• **DIRECTIONS FOR THIS TASK**:
For the material that follows, return exactly the lines from the one with "(** The groups of a match, group 1 first. *)" through the one with "newline that ends the string. *)", both ends included.
--------
(** * Worker activity detection: dataset builder, trainer and inference loops

    A shallow embedding of the algorithmic parts of the repository:
    - [Preprocessing]: [load_data] of preprocessing.py;
    - [TrainModel]: the cross-validation script train_model.py;
    - [Inference]: the per-frame classification shared by the pages;
    - [LiveVideo]: [LiveVideoPage.update_frame] of livevideo.py;
    - [Mp4Video]: [VideoProcessor.run] and the playback methods of
      [MP4VideoPage] of mp4video.py.

    Third-party code (the file system, OpenCV, NumPy, scikit-learn, Keras,
    joblib) is not embedded: its functions are the fields of the records
    [World], [Sklearn] and [Libs], and a call that may raise returns an
    [option] or a small result type.  Of Qt only the slider matters to the
    counters; [QSlider] models its value and its [valueChanged] signal.

    The definitions come first, module by module; the properties follow
    from "Properties of the dataset builder" on. *)

From Stdlib Require Import List ZArith String Ascii Bool Lia Arith QArith.
Import ListNotations.

Local Open Scope string_scope.
Local Open Scope list_scope.

(** [length] is the length of a list throughout. *)
Local Abbreviation length := List.length (only parsing).

(* ================================================================== *)
(** * Python string operations used by the sources *)
(* ================================================================== *)

Module PyStr.

(** [sub in s] on Python strings. *)
Fixpoint contains (sub s : string) : bool :=
  String.prefix sub s ||
  match s with
  | EmptyString => false
  | String _ s' => contains sub s'
  end.

(** [s.endswith(suf)]. *)
Fixpoint endswith (suf s : string) : bool :=
  String.eqb s suf ||
  match s with
  | EmptyString => false
  | String _ s' => endswith suf s'
  end.

(** [s.endswith((suf1, suf2, ...))]: any of the suffixes. *)
Definition endswith_any (sufs : list string) (s : string) : bool :=
  existsb (fun suf => endswith suf s) sufs.

(** [str.lower] restricted to ASCII: the letters A-Z are mapped to a-z and
    every other byte is kept.  It is the instance used in the concrete
    scenarios; the builder itself is stated for any lowering function. *)
Definition ascii_lower (c : ascii) : ascii :=
  let n := nat_of_ascii c in
  if (65 <=? n)%nat && (n <=? 90)%nat then ascii_of_nat (n + 32) else c.

Fixpoint lower (s : string) : string :=
  match s with
  | EmptyString => EmptyString
  | String c s' => String (ascii_lower c) (lower s')
  end.

(** [sub] occurs in [s]: what [contains] decides. *)
Definition substring_of (sub s : string) : Prop :=
  exists a b, s = String.append a (String.append sub b).

(** [suf] is a suffix of [s]: what [endswith] decides. *)
Definition ends_with (suf s : string) : Prop :=
  exists stem, s = String.append stem suf.

End PyStr.
(** * gnatprove2xls: the report parser of [gnatprove2xls.py]

    A shallow embedding of [parse_gnatprove_report], of the helpers
    [to_percent], [analysis_type] and [count_unit_totals], and of
    [save_results] as the calls it makes on the sheets of the workbook.

    - Text is a [string] of 8-bit characters, read as the code points below
      256 of the decoded file; in that range [\d] is exactly ['0'..'9'].
    - The dictionaries built by the parser have fixed keys and are records;
      [None] is [option].
    - Exceptions are an explicit error type threaded by a small error monad.
    - Python's unbounded [int] is [Z]; [int(s)] has the interpreter's
      default limit of 4300 digits.
    - Python's [float] is the binary64 format of the [SpecFloat] library;
      [/] on two integers is the division of that library applied to the
      integers themselves, with [OverflowError] where it gives an
      infinity. *)

From Stdlib Require Import String Ascii List ZArith Bool Lia.
From Stdlib Require Import DecimalString DecimalZ SpecFloat.
Import ListNotations.

Local Open Scope string_scope.
Local Open Scope list_scope.

(* ------------------------------------------------------------------ *)
(** ** Characters and strings, as Python's [str] treats them *)

Module PyStr.

Definition LF : ascii := "010"%char.
Definition CR : ascii := "013"%char.

Definition is_LF (c : ascii) : bool := Ascii.eqb c LF.

(** [\d] on code points below 256. *)
Definition is_digit (c : ascii) : bool :=
  let n := nat_of_ascii c in (48 <=? n)%nat && (n <=? 57)%nat.

(** [str.isspace] on code points below 256: 9..13, 28..32, 0x85, 0xA0. *)
Definition is_space (c : ascii) : bool :=
  let n := nat_of_ascii c in
  ((9 <=? n)%nat && (n <=? 13)%nat) || ((28 <=? n)%nat && (n <=? 32)%nat)
  || (n =? 133)%nat || (n =? 160)%nat.

Fixpoint all_digits (s : string) : bool :=
  match s with
  | EmptyString => true
  | String c s' => is_digit c && all_digits s'
  end.

Definition digit_val (c : ascii) : Z := Z.of_nat (nat_of_ascii c) - 48.

Fixpoint int_acc (acc : Z) (s : string) : Z :=
  match s with
  | EmptyString => acc
  | String c s' => int_acc (10 * acc + digit_val c) s'
  end.

(** [sys.int_info.default_max_str_digits]: the program leaves the limit
    of the interpreter as it is. *)
Definition int_max_str_digits : nat := 4300.

(** [int(s)] for the strings the parser passes to it.  A non-empty string
    of at most [int_max_str_digits] digits, leading zeros counted, is read
    in base 10; anything else is reported as [None], which the parser
    turns into [ValueError]. *)
Definition int (s : string) : option Z :=
  match s with
  | EmptyString => None
  | _ =>
      if all_digits s && (String.length s <=? int_max_str_digits)%nat
      then Some (int_acc 0 s) else None
  end.

Fixpoint lstrip (s : string) : string :=
  match s with
  | EmptyString => EmptyString
  | String c s' => if is_space c then lstrip s' else s
  end.

Fixpoint rstrip (s : string) : string :=
  match s with
  | EmptyString => EmptyString
  | String c s' =>
      match rstrip s' with
      | EmptyString => if is_space c then EmptyString else String c EmptyString
      | r => String c r
      end
  end.

(** [s.strip()] *)
Definition strip (s : string) : string := rstrip (lstrip s).

(** Text mode with universal newlines: ["\r\n"] and a lone ["\r"] both
    reach the program as ["\n"]. *)
Fixpoint universal_newlines (s : string) : string :=
  match s with
  | EmptyString => EmptyString
  | String c s' =>
      if Ascii.eqb c CR then
        match s' with
        | String d s'' =>
            if Ascii.eqb d LF then String LF (universal_newlines s'')
            else String LF (universal_newlines s')
        | EmptyString => String LF EmptyString
        end
      else String c (universal_newlines s')
  end.

(** The lines a text yields when iterated over: each keeps its ["\n"];
    only the last one may lack it. *)
Fixpoint iter_lines (s : string) : list string :=
  match s with
  | EmptyString => []
  | String c s' =>
      if is_LF c then String c EmptyString :: iter_lines s'
      else match iter_lines s' with
           | [] => [String c EmptyString]
           | l :: ls => String c l :: ls
           end
  end.

(** [for line in open(filename, 'r')], on the decoded content of the file. *)
Definition readlines (content : string) : list string :=
  iter_lines (universal_newlines content).

End PyStr.

(* ------------------------------------------------------------------ *)
(** ** The fragment of [re] the program uses *)

Module Re.

(** Character classes under [+]. *)
Inductive cls : Type :=
| Dot     (* [.]  : any character but a newline *)
| Digit.  (* [\d] *)

Definition in_cls (k : cls) (c : ascii) : bool :=
  match k with
  | Dot => negb (PyStr.is_LF c)
  | Digit => PyStr.is_digit c
  end.

(** A pattern is a sequence of literal text, greedy capturing groups
    [(k+)] and end anchors [$].  A leading [^] is not represented: it is
    redundant under [match], and no pattern used with [search] has one. *)
Inductive tok : Type :=
| Lit (p : string)
| Cap (k : cls)
| Eol.

Definition regex := list tok.

(** The groups of a match, group 1 first. *)
Definition groups := list string.

(** [m.group(i)], for [i >= 1]. *)
Definition group (m : groups) (i : nat) : string := nth (i - 1) m "".

Fixpoint strip_prefix (p s : string) : option string :=
  match p with
  | EmptyString => Some s
  | String a p' =>
      match s with
      | String b s' => if Ascii.eqb a b then strip_prefix p' s' else None
      | EmptyString => None
      end
  end.

(** [$] without [MULTILINE]: at the end of the string, or just before a
    newline that ends the string. *)
Definition at_eol (s : string) : bool :=
  match s with
  | EmptyString => true
  | String c EmptyString => PyStr.is_LF c
  | _ => false
  end.

(** One or more characters of class [k], the longest run first, giving back
    one character at a time while the continuation fails. *)
Fixpoint greedy {R : Type} (k : cls) (cont : string -> string -> option R)
         (s : string) : option R :=
  match s with
  | EmptyString => None
  | String a s' =>
      if in_cls k a then
        match greedy k (fun cap rest => cont (String a cap) rest) s' with
        | Some r => Some r
        | None => cont (String a EmptyString) s'
        end
      else None
  end.

(** Backtracking match of [r] at the start of [s]; [caps] are the groups
    closed so far. *)
Fixpoint match_here (r : regex) (s : string) (caps : groups) : option groups :=
  match r with
  | [] => Some caps
  | Lit p :: r' =>
      match strip_prefix p s with
      | Some s' => match_here r' s' caps
      | None => None
      end
  | Cap k :: r' => greedy k (fun cap rest => match_here r' rest (caps ++ [cap])) s
  | Eol :: r' => if at_eol s then match_here r' s caps else None
  end.

(** [r.match(s)] *)
Definition rmatch (r : regex) (s : string) : option groups := match_here r s [].

(** [r.search(s)]: the match at the leftmost position that has one. *)
Fixpoint search (r : regex) (s : string) : option groups :=
  match match_here r s [] with
  | Some m => Some m
  | None =>
      match s with
      | EmptyString => None
      | String _ s' => search r s'
      end
  end.

End Re.

Import Re.

(** ** The patterns of the program *)

(** [^Analyzed (\d+) units$] *)
Definition analysis_re : regex :=
  [Lit "Analyzed "; Cap Digit; Lit " units"; Eol].

(** [^in unit (.+), (\d+) subprograms and packages out of (\d+) analyzed$] *)
Definition unit_re : regex :=
  [Lit "in unit "; Cap Dot; Lit ", "; Cap Digit;
   Lit " subprograms and packages out of "; Cap Digit; Lit " analyzed"; Eol].

(** [^  (.+) at (.+):(\d+)] *)
Definition file_re : regex :=
  [Lit "  "; Cap Dot; Lit " at "; Cap Dot; Lit ":"; Cap Digit].

(** [^  (.+) at (.+):(\d+), instantiated at (.+):(\d+)] *)
Definition gen_file_re : regex :=
  [Lit "  "; Cap Dot; Lit " at "; Cap Dot; Lit ":"; Cap Digit;
   Lit ", instantiated at "; Cap Dot; Lit ":"; Cap Digit].

(** [flow analyzed \((\d+) errors and (\d+) warnings\)] *)
Definition flow_re : regex :=
  [Lit "flow analyzed ("; Cap Digit; Lit " errors and "; Cap Digit;
   Lit " warnings)"].

(** [proved \((\d+) checks\)$] *)
Definition proved_re : regex :=
  [Lit "proved ("; Cap Digit; Lit " checks)"; Eol].

(** [not proved, (\d+) checks out of (\d+) proved$] *)
Definition not_proved_re : regex :=
  [Lit "not proved, "; Cap Digit; Lit " checks out of "; Cap Digit;
   Lit " proved"; Eol].

(** [^    (.+):(\d+):(\d+): (.+)$] *)
Definition suppr_msg_re : regex :=
  [Lit "    "; Cap Dot; Lit ":"; Cap Digit; Lit ":"; Cap Digit; Lit ": ";
   Cap Dot; Eol].

(* ------------------------------------------------------------------ *)
(** ** Exceptions *)

Inductive exn : Type :=
| TypeError          (* subscripting [None] *)
| IndexError         (* [[-1]] on an empty list *)
| ValueError         (* [int] on a string it does not convert *)
| OverflowError      (* [/] with a quotient too large for a float *)
| ZeroDivisionError. (* [/] by zero *)

Inductive result (A : Type) : Type :=
| Ok (a : A)
| Raise (e : exn).

Arguments Ok {A} a.
Arguments Raise {A} e.
(** ** The client's transactions ([client/src/types.ts], [client/src/api.ts]) *)

Inductive TransactionType : Type := DEPOSIT | WITHDRAWAL | TRANSFER.

(** [Transaction]: [type] is a [TransactionType] or the empty string
    ([None]); [amount] is a finite number. *)
Record Transaction : Type := {
  t_type : option TransactionType;
  t_amount : Q;
  t_description : string;
}.

Definition type_name (t : option TransactionType) : string :=
  match t with
  | Some DEPOSIT => "DEPOSIT"
  | Some WITHDRAWAL => "WITHDRAWAL"
  | Some TRANSFER => "TRANSFER"
  | None => ""
  end.

(** [JSON.stringify(transactionData)], as the server parses it. *)
Definition body_of (t : Transaction) : Body :=
  {| type := Js.VStr (type_name (t_type t));
     amount := Js.VNum (Js.Fin (t_amount t));
     description := Js.VStr (t_description t) |}.

(** ** A server serving requests one after the other *)

Inductive Request : Type :=
| GetAccounts (err : option string)
| GetAccount (err : option string) (id : string)
| GetTransactions (drv : ListDriver) (id : string) (q_page q_limit : option string)
| PostTransaction (drv : PostDriver) (id : string) (b : Body).

Definition is_write (r : Request) : bool :=
  match r with
  | PostTransaction _ _ _ => true
  | _ => false
  end.

Section Server.

Variable StringToNumber : string -> Js.Num.

Definition serve (r : Request) (st : Store) : Store * list Response :=
  match r with
  | GetAccounts err => (st, [getAccounts err st])
  | GetAccount err id => (st, [getAccount err id st])
  | GetTransactions drv id p l => (st, [getTransactions drv id p l st])
  | PostTransaction drv id b => postTransaction StringToNumber drv id b st
  end.

(** The store after a sequence of requests, each of them served.  The
    process exits after a POST answered twice ([run] below follows it up to
    there); the stores it holds while it runs are among those met here
    (lemma [run_running]). *)
Definition serve_all (rs : list Request) (st : Store) : Store :=
  foldl (λ s r, fst (serve r s)) st rs.

(** The store after a sequence of requests, each of them served, and for
    each request what the client received. *)
Fixpoint serve_trace (rs : list Request) (st : Store)
  : Store * list (Request * option Response) :=
  match rs with
  | [] => (st, [])
  | r :: rs' =>
      let '(st1, out) := serve r st in
      let '(st2, tr) := serve_trace rs' st1 in
      (st2, (r, received out) :: tr)
  end.

End Server.





(** A POST as the client's [createTransaction] sends it. *)
Definition client_post (p : PostDriver * string * Transaction) : Request :=
  let '(drv, id, t) := p in PostTransaction drv id (body_of t).

(** ** Requests and stores for the examples *)

Definition no_errors (t : Z) : PostDriver :=
  {| getErr := None; insertErr := None; updateErr := None; now := t |}.

Definition no_list_errors : ListDriver := {| countErr := None; rowsErr := None |}.

(** The rows and the envelope of an answer of the listing. *)
Definition rows_of (r : Response) : list TransactionRow :=
  match json r with
  | JsonTransactions _ _ rows _ => rows
  | _ => []
  end.

Definition pagination_of (r : Response) : option Pagination :=
  match json r with
  | JsonTransactions _ _ _ p => Some p
  | _ => None
  end.

(** A body with no property at all. *)
Definition empty_body : Body :=
  {| type := Js.VUndefined; amount := Js.VUndefined; description := Js.VUndefined |}.

(** A body holding [amount: 0] only. *)
Definition zero_body : Body :=
  {| type := Js.VUndefined; amount := Js.VNum (Js.Fin 0); description := Js.VUndefined |}.

(** A deposit of -5 with an empty description. *)
Definition negative_deposit : Body :=
  {| type := Js.VStr "DEPOSIT"; amount := Js.VNum (Js.Fin (-5));
     description := Js.VStr "" |}.

Definition withdrawal_6000 : Body :=
  {| type := Js.VStr "WITHDRAWAL"; amount := Js.VNum (Js.Fin 6000);
     description := Js.VStr "rent" |}.

Definition deposit_500 : Body :=
  {| type := Js.VStr "DEPOSIT"; amount := Js.VNum (Js.Fin 500);
     description := Js.VStr "payroll" |}.

Definition seeded : Store := insertSampleData "2024-01-01T00:00:00.000Z".

Definition account_1 : Account :=
  {| id := "1"; accountNumber := "1001"; accountType := "CHECKING";
     balance := SqlNumber (Js.Fin 5000); accountHolder := "John Doe";
     createdAt := "2024-01-01T00:00:00.000Z" |}.

(** Fifteen transactions of account "1", two per second. *)
Definition fifteen_rows : list TransactionRow :=
  map (λ i, {| tx_id := i; tx_type := SqlText "DEPOSIT";
               tx_amount := SqlNumber (Js.Fin 10); tx_description := SqlText "payroll";
               tx_accountId := "1"; tx_date := 1700000000 + i / 2 |})
      (seqZ 1 15).

Definition fifteen (c : string) : Store :=
  {| accounts := accounts (insertSampleData c);
     transactions := fifteen_rows;
     seq := 15 |}.

(** A deposit, a withdrawal, a refused withdrawal and a transfer on
    another account. *)
Definition four_posts : list (PostDriver * string * Transaction) :=
  [ (no_errors 1, "1",
     {| t_type := Some DEPOSIT; t_amount := 500; t_description := "payroll" |});
    (no_errors 2, "1",
     {| t_type := Some WITHDRAWAL; t_amount := 200; t_description := "cash" |});
    (no_errors 3, "1",
     {| t_type := Some WITHDRAWAL; t_amount := 6000; t_description := "rent" |});
    (no_errors 4, "2",
     {| t_type := Some TRANSFER; t_amount := 50; t_description := "gift" |}) ].

Definition created_5500 : Response :=
  {| status := 201;
     json := JsonCreated "Success"
       "Transaction created and balance updated successfully."
       (Js.VStr "DEPOSIT") (Js.VNum (Js.Fin 500)) (Js.Fin (5000 + 500)) |}.

Definition update_fails : PostDriver :=
  {| getErr := None; insertErr := None; updateErr := Some "disk I/O error"; now := 7 |}.

Definition deposit_500_row : TransactionRow :=
  {| tx_id := 1; tx_type := SqlText "DEPOSIT"; tx_amount := SqlNumber (Js.Fin 500);
     tx_description := SqlText "payroll"; tx_accountId := "1"; tx_date := 7 |}.

Definition seeded_with_row : Store :=
  {| accounts := accounts seeded; transactions := [deposit_500_row]; seq := 1 |}.

Definition two_reads : list Request :=
  [ GetAccounts None; GetTransactions no_list_errors "1" (Some "1") None ].

(** ** Orders and invariants of the store *)

(** [a] may stand before [b] in a listing: [b] is not newer than [a]. *)
Definition not_older (a b : TransactionRow) : Prop := newer b a = false.

(** The row a POST to [accountId] with body [b] inserts into [st]. *)
Definition inserted_row (drv : PostDriver) (accountId : string) (b : Body)
    (st : Store) : TransactionRow :=
  {| tx_id := seq st + 1; tx_type := bind (type b); tx_amount := bind (amount b);
     tx_description := bind (description b); tx_accountId := accountId;
     tx_date := now drv |}.

(** Two account rows that differ at most in their balance. *)
Definition same_but_balance (a a' : Account) : Prop :=
  id a = id a' /\ accountNumber a = accountNumber a'
  /\ accountType a = accountType a' /\ accountHolder a = accountHolder a'
  /\ createdAt a = createdAt a'.

(** The same accounts, each differing at most in its balance. *)
Definition same_accounts (st st' : Store) : Prop :=
  forall i,
    match accounts st !! i, accounts st' !! i with
    | Some a, Some a' => same_but_balance a a'
    | None, None => True
    | _, _ => False
    end.

(** The rowids are strictly increasing along the table and none is above
    the AUTOINCREMENT counter. *)
Definition ids_in_sequence (st : Store) : Prop :=
  StronglySorted Z.lt (map tx_id (transactions st))
  /\ Forall (λ t, tx_id t <= seq st) (transactions st).

(** Every row refers to an account of the store and has a type the CHECK
    constraint admits. *)
Definition rows_valid (st : Store) : Prop :=
  Forall (λ t, is_Some (accounts st !! tx_accountId t)
               /\ check_type (tx_type t) = true)
         (transactions st).

(** No balance reads as a negative number. *)
Definition no_negative_balance (StringToNumber : string -> Js.Num) (st : Store) : Prop :=
  forall i a,
    accounts st !! i = Some a ->
    Js.lt (Js.Number StringToNumber (column (balance a))) (Js.Fin 0) = false.

(** The 500 written when the balance update fails after the insert. *)
Definition is_update_failure (r : Response) : bool :=
  match json r with
  | JsonStatus _ m =>
      (status r =? 500)
      && String.eqb m "Transaction created but failed to update balance."
  | _ => false
  end.

(** A request and the response received for it stand for a row recorded
    for account [A]: a POST to [A] answered by 201 or by the 500 of a
    failed balance update. *)
Definition recorded (A : string) (e : Request * option Response) : bool :=
  match e with
  | (PostTransaction _ id _, Some r) =>
      bool_decide (id = A) && ((status r =? 201) || is_update_failure r)
  | _ => false
  end.

Definition recorded_count (A : string) (tr : list (Request * option Response)) : Z :=
  Z.of_nat (length (List.filter (recorded A) tr)).

(** ** The process *)

(** The server process runs, holding its store, or it has exited. *)
Inductive Process : Type :=
| Running (st : Store)
| Exited.

Section Process.

Variable StringToNumber : string -> Js.Num.

(** One request to the process.  Every handler writes its response in a
    callback of the driver; when a response was written already, the write
    raises ERR_HTTP_HEADERS_SENT there, nothing catches it, and the process
    exits, its in-memory database lost.  The client has received the first
    response.  A process that has exited answers nothing. *)
Definition serve_process (r : Request) (p : Process) : Process * option Response :=
  match p with
  | Exited => (Exited, None)
  | Running st =>
      let '(st', out) := serve StringToNumber r st in
      (match out with
       | _ :: _ :: _ => Exited
       | _ => Running st'
       end,
       received out)
  end.

(** The process after a sequence of requests, and for each request what
    the client received. *)
Fixpoint run (rs : list Request) (p : Process)
  : Process * list (Request * option Response) :=
  match rs with
  | [] => (p, [])
  | r :: rs' =>
      let '(p1, resp) := serve_process r p in
      let '(p2, tr) := run rs' p1 in
      (p2, (r, resp) :: tr)
  end.

(** The body of a transaction committed on account [A]: a POST to [A]
    answered by 201. *)
Definition committed_on (A : string) (e : Request * option Response) : option Body :=
  match e with
  | (PostTransaction _ id b, Some r) =>
      if bool_decide (id = A) && (status r =? 201) then Some b else None
  | _ => None
  end.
--------
• **ANSWER SECTION**:
(** The groups of a match, group 1 first. *)
Definition groups := list string.

(** [m.group(i)], for [i >= 1]. *)
Definition group (m : groups) (i : nat) : string := nth (i - 1) m "".

Fixpoint strip_prefix (p s : string) : option string :=
  match p with
  | EmptyString => Some s
  | String a p' =>
      match s with
      | String b s' => if Ascii.eqb a b then strip_prefix p' s' else None
      | EmptyString => None
      end
  end.

(** [$] without [MULTILINE]: at the end of the string, or just before a
    newline that ends the string. *)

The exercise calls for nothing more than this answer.